Saturday, May 31, 2014

50 Cent still angry on Animal Ambition

Animal Ambition (June 2014) by 50 Cent
Damn, 11 years is a long time in rapper years. From 2003-2005, Queens-born sieve 50 Cent was not to be messed with. His debut album Get Rich or Die Tryin' (2003) is one of those undeniable gangsta rap classics, containing timeless tracks like smash hit In Da Club, Eminem collaboration Patiently Waiting, the introspective Many Men, and Ja Rule eulogy Back Down, among others. With Dr. Dre and Eminem behind him, a highly marketable background story working in his favor, and textbook hooks to lace his angry rhymes with, 50 soon became the world's favorite bad guy.

His immense popularity served as a wonderful platform for other G-Unit projects, with group effort Beg For Mercy (2003) probably leaning closest to GRoDT, and The Hunger For More (2004) and Straight Outta Cashville (2004) establishing Lloyd Banks and Young Buck as solo artists in their own right. 50 Cent looked further than music, though, venturing into clothing, beverages, porn, video games, and ultimately, straight-to-DVD movies.
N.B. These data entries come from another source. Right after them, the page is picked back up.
(** C2: the sentence pool is made of the pieces of the document split
    on runs of one or more of [.], [!] and [?] (the separator characters
    are these three and no other), each trimmed of the white space at its
    ends, without those of trimmed length at most 10; the survivors keep
    their order, and the entry of [sentenceScores] at position [i] of the
    surviving list carries the index [i] and the [i]-th survivor. *)
Theorem C2_sentence_pool document :
  (∀ c, isTerminator c = true ↔ sentencePunctuation c)
  ∧ (∀ c, isTerminator c = true ↔ c = 46%N ∨ c = 33%N ∨ c = 63%N)
  ∧ (∀ c, isWhiteSpace c = true ↔ whiteSpaceCharacter c)
  ∧ (∃ pieces,
      SplitsOn isTerminator document pieces
      ∧ ∃ trimmed,
          Forall2 Trimmed pieces trimmed
          ∧ sentences document = filter (λ s, 10 < length s) trimmed
          ∧ sentences document `sublist_of` trimmed
          ∧ ∀ s, s ∈ sentences document ↔ s ∈ trimmed ∧ 10 < length s)
  ∧ index <$> sentenceScores' document
    = seq 0 (length (sentences document))
  ∧ ∀ i r, sentenceScores' document !! i = Some r →
      index r = i
      ∧ ∃ s, sentences document !! i = Some s ∧ sentence r = s ++ js ".".
Proof.
  split; [apply isTerminator_punctuation|].
  split.
  { intros c. unfold isTerminator. rewrite !orb_true_iff, !N.eqb_eq. tauto. }
  split; [apply isWhiteSpace_whiteSpace|].
  split; [|split].
  - exists (split isTerminator document). split; [apply split_SplitsOn|].
    exists (trim <$> split isTerminator document).
    split; [|split; [|split]].
    + apply Forall2_fmap_r, Forall_Forall2_diag, Forall_forall.
      intros f _. apply trim_Trimmed.
    + done.
    + apply sublist_filter.
    + intros s. unfold sentences. rewrite list_elem_of_filter. tauto.
  - apply sentenceScores_index.
  - apply sentenceScores_lookup.
Qed.
(** X17. The second sort of [visibleTasks] only moves the completed tasks
    behind the others: the result is the uncompleted tasks in the order
    the first sort gave them, followed by the completed ones in that
    order. *)
Theorem visible_uncompleted_first (tz : Z) (lower : string -> string)
    (lc : string -> string -> Z)
    (tasks : list Task) (filter : ListFilter) (sort : ListSort) (query : string) :
  let sorted := sortBy (compareBy tz lc sort) (shownTasks lower tasks filter query) in
  visibleTasks tz lower lc tasks filter sort query =
  (List.filter (fun t => negb (completed t)) sorted
   ++ List.filter completed sorted)%list.
Proof.
  cbv zeta. rewrite visibleTasks_eq. apply sortBy_completed.
Qed.

Lemma filter_false {A} (l : list A) : List.filter (fun _ => false) l = [].
Proof. induction l as [|x l IH]; [reflexivity|]. exact IH. Qed.

(** The tasks of one completion state are in the partition what they were
    before it. *)
Lemma group_of_partition (c : bool) (l : list Task) :
  List.filter (fun t => Bool.eqb (completed t) c)
    (List.filter (fun t => negb (completed t)) l ++ List.filter completed l)%list =
  List.filter (fun t => Bool.eqb (completed t) c) l.
Proof.
  rewrite List.filter_app, !filter_filter_andb.
  destruct c.
  - assert (E : List.filter
                  (fun x => negb (completed x) && Bool.eqb (completed x) true) l = []).
    { rewrite <- (filter_false l). apply List.filter_ext.
      intros t. destruct (completed t); reflexivity. }
    rewrite E. cbn [app]. apply List.filter_ext.
    intros t. destruct (completed t); reflexivity.
  - assert (E : List.filter
                  (fun x => completed x && Bool.eqb (completed x) false) l = []).
    { rewrite <- (filter_false l). apply List.filter_ext.
      intros t. destruct (completed t); reflexivity. }
    rewrite E, app_nil_r. apply List.filter_ext.
    intros t. destruct (completed t); reflexivity.
Qed.

(** X18. When the sort is by end, start or creation time and no shown
    task has a key that is NaN, two tasks of the same completion state
    appear in the order of their keys: the one shown first has the
    smaller or equal key. *)
Theorem visible_sorted_within_groups (tz : Z) (lower : string -> string)
    (lc : string -> string -> Z)
    (tasks : list Task) (filter : ListFilter) (sort : ListSort) (query : string)
    (l1 l2 l3 : list Task) (a b : Task) :
  sort <> sortTitle ->
  (forall t, In t (shownTasks lower tasks filter query) -> sortKey tz sort t <> NaN) ->
  visibleTasks tz lower lc tasks filter sort query = (l1 ++ a :: l2 ++ b :: l3)%list ->
  completed a = completed b ->
  numLe (sortKey tz sort a) (sortKey tz sort b).
Proof.
  intros Hsort Hkeys Hvis Hc.
  rewrite visibleTasks_eq, sortBy_completed in Hvis.
  assert (Hs : StronglySorted (fun x y => compareBy tz lc sort x y <= 0)
                 (sortBy (compareBy tz lc sort) (shownTasks lower tasks filter query))).
  { apply (sortBy_sorted (compareBy tz lc sort) (fun t => sortKey tz sort t <> NaN)).
    - intros x y Px Py. rewrite !(compareBy_key tz lc sort _ _ Hsort).
      intros Hgt.
      destruct (numLe_total (sortKey tz sort x) (sortKey tz sort y) Px Py) as [H|H];
        unfold numLe in H; [lia|exact H].
    - intros x y z Px Py Pz. rewrite !(compareBy_key tz lc sort _ _ Hsort).
      apply numLe_trans; assumption.
    - rewrite List.Forall_forall. exact Hkeys. }
  apply (f_equal (List.filter (fun t => Bool.eqb (completed t) (completed a)))) in Hvis.
  rewrite group_of_partition in Hvis.
  rewrite List.filter_app in Hvis. cbn [List.filter] in Hvis.
  rewrite Bool.eqb_reflx in Hvis.
  rewrite List.filter_app in Hvis. cbn [List.filter] in Hvis.
  rewrite <- Hc, Bool.eqb_reflx in Hvis.
  unfold numLe. rewrite <- (compareBy_key tz lc sort a b Hsort).
  exact (sorted_in_order (fun x y => compareBy tz lc sort x y <= 0) _ _ _ _ a b
           (sorted_filter _ _ _ Hs) Hvis).
Qed.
After executive producing The Documentary (2005) by Dr. Dre protege Game, Ferrari F-50 was up again.

His sophomore album, promisingly titled The Massacre (2005), broke my 15-year old heart. I had obsessed for months about the album, scoured the web for updates, and rushed to the record store (ancient times!) when it finally came out. To my disappointment, the album was poppy and formulaic, with lackluster rhymes and concepts very unlike what the hardcore Queens spitter had put hip-hop on its head with just two years earlier. The Game, who was going through a well-publicized beef with 50 Cent at the time, thankfully employed the sing-songy album to destroy 50's street credibility with a series of murderous diss tracks, spearheaded by the 18-minute long 300 Bars. And that's all she wrote. 
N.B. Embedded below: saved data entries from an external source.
Lemma handle_text_matched :
  keeps (matched stdout_encodes string)
        (handle_text stdout_encodes sp path string f).
Proof.
  intros st. unfold handle_text, lib.
  destruct (read_text f) as [data|e]; [|destruct e]; cbv beta iota;
    try destruct (str_in string data);
    (eapply matched_trans;
     [ | first [ apply (@matched_ret bool)
               | apply (@matched_raise bool)
               | apply matched_bind;
                 [ apply matched_success; reflexivity
                 | intros _; apply matched_ret ] ] ];
     eapply matched_quiet with (out := []);
     [ rewrite app_nil_r; reflexivity | reflexivity | reflexivity
     | reflexivity ]).
Qed.

End Matched_file.

Lemma search_file_matched encode mkdtemp recurse f sp root :
  (forall tempdir tree,
     extractall f = Ok tree ->
     keeps (matched stdout_encodes string)
           (recurse (sp // name f) tempdir string tree)) ->
  keeps (matched stdout_encodes string)
        (lib (Listed root (name f)) (Ok tt) ;;
         search_file stdout_encodes encode mkdtemp recurse sp root string f).
Proof.
  intros Hrec. unfold search_file.
  eapply keeps_ext; [intros st; symmetry; apply bind_assoc|].
  apply matched_bind; [apply name_test_matched | intros _].
  apply matched_bind; [apply matched_indent_by | intros _].
  apply matched_bind; [|intros _; apply matched_indent_by].
  apply matched_bind; [apply matched_lib; reflexivity | intros t].
  destruct t; [apply handle_tar_matched; assumption|].
  apply matched_bind; [apply matched_lib; reflexivity | intros z].
  destruct z; [apply handle_zip_matched; assumption|].
  apply matched_bind; [apply matched_lib; reflexivity | intros s].
  destruct s; [apply handle_7z_matched; assumption|].
  apply matched_bind; [apply matched_lib; reflexivity | intros r].
  destruct r; [apply handle_rar_matched; assumption|].
  apply matched_bind; [apply handle_bin_matched | intros found].
  destruct found; simpl; [apply matched_ret|].
  apply matched_bind; [apply handle_text_matched|].
  intros _. apply matched_ret.
Qed.

Lemma search_walk_matched encode mkdtemp tree : forall sp root,
  keeps (matched stdout_encodes string)
        (search_walk stdout_encodes encode mkdtemp sp root string tree).
Proof.
  induction tree as [fs ds IHfs IHds] using dir_tree_ind.
  intros sp root. simpl. apply matched_bind.
  - apply matched_for_each. rewrite Forall_forall in *. intros f Hf.
    apply search_file_matched. intros tempdir tree E.
    apply matched_bind.
    + apply matched_info. reflexivity.
    + intros _. apply (IHfs f Hf tree E).
  - intros _. apply matched_for_each. rewrite Forall_forall in *.
    intros [n d] Hd. apply (IHds (n, d) Hd).
Qed.

Lemma search_matched encode mkdtemp sp path tree :
  keeps (matched stdout_encodes string)
        (search stdout_encodes encode mkdtemp sp path string tree).
Proof.
  unfold search. apply matched_bind.
  - apply matched_info. reflexivity.
  - intros _. destruct tree as [d|]; [apply search_walk_matched|].
    apply matched_ret.
Qed.

End Matched.
(** ** What a strict UTF-8 output prints *)

Lemma utf8_stdout_app (s t : pystr) :
  utf8_stdout (s ++ t) = utf8_stdout s && utf8_stdout t.
Proof. unfold utf8_stdout. apply forallb_app. Qed.

Lemma utf8_stdout_spaces (n : nat) : utf8_stdout (repeat 32%N n) = true.
Proof. induction n as [|n IH]; [reflexivity | exact IH]. Qed.

(** Colour codes and indentation are ASCII: a line is refused only for
    its message. *)
Lemma utf8_printable (msg : message) :
  utf8_stdout (render msg) = true -> printable utf8_stdout msg.
Proof.
  intros H c i. unfold render_line. simpl tint. simpl indent. simpl text.
  rewrite !utf8_stdout_app, utf8_stdout_spaces, H.
  destruct c; reflexivity.
Qed.

Lemma utf8_speakable (string : pystr) (p : Path) :
  forallb (fun msg => utf8_stdout (render msg)) (messages_about string p) =
    true ->
  speakable utf8_stdout string p.
Proof.
  intros H msg Hin. apply utf8_printable.
  rewrite forallb_forall in H. apply H. exact Hin.
Qed.

Lemma lenient_printable (msg : message) : printable lenient_stdout msg.
Proof. intros c i. reflexivity. Qed.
Sure, the G-Unit head honcho still managed to use controversy as a marketing tactic for new releases, going toe-to-toe with Dipset CEO Cam'Ron and Roc-A-Fella beatsmith Kanye West for Curtis (2007), and going after Rick Ross and Jay-Z to drum up a buzz for Before I Self-Destruct (2009). However, with these "beefs" too fabricated and altogether meaningless, and his music not being up to par, 50 Cent soon became an afterthought.

Animal Ambition

To be honest, I didn't even know Mr. Curtis "50 Cent" Jackson was still making music, much less had a new album out. Apparently, he is no longer on Interscope, opting instead to put out Animal Ambition independently via a series of video releases. Not a single one of them had popped up on my radar.

For the sake of nostalgia, I decided to check out the album when I saw a review for it in Humo. Unfortunately, Animal Ambition offers more of the same flimsy 50 Cent raps about money and success, all simply too hapless and unoriginal to stand out. If it wasn't for Hold On, title-track Animal Ambition, and Irregular Heartbeat (featuring protege Kidd Kidd and former foe Jadakiss), this ode to ambition would have put me to sleep. Which is amazing, if you ask me, because the album is not even 40 minutes long. 

What I take away from 50's fifth studio effort? Above all that 11 years is truly a long time.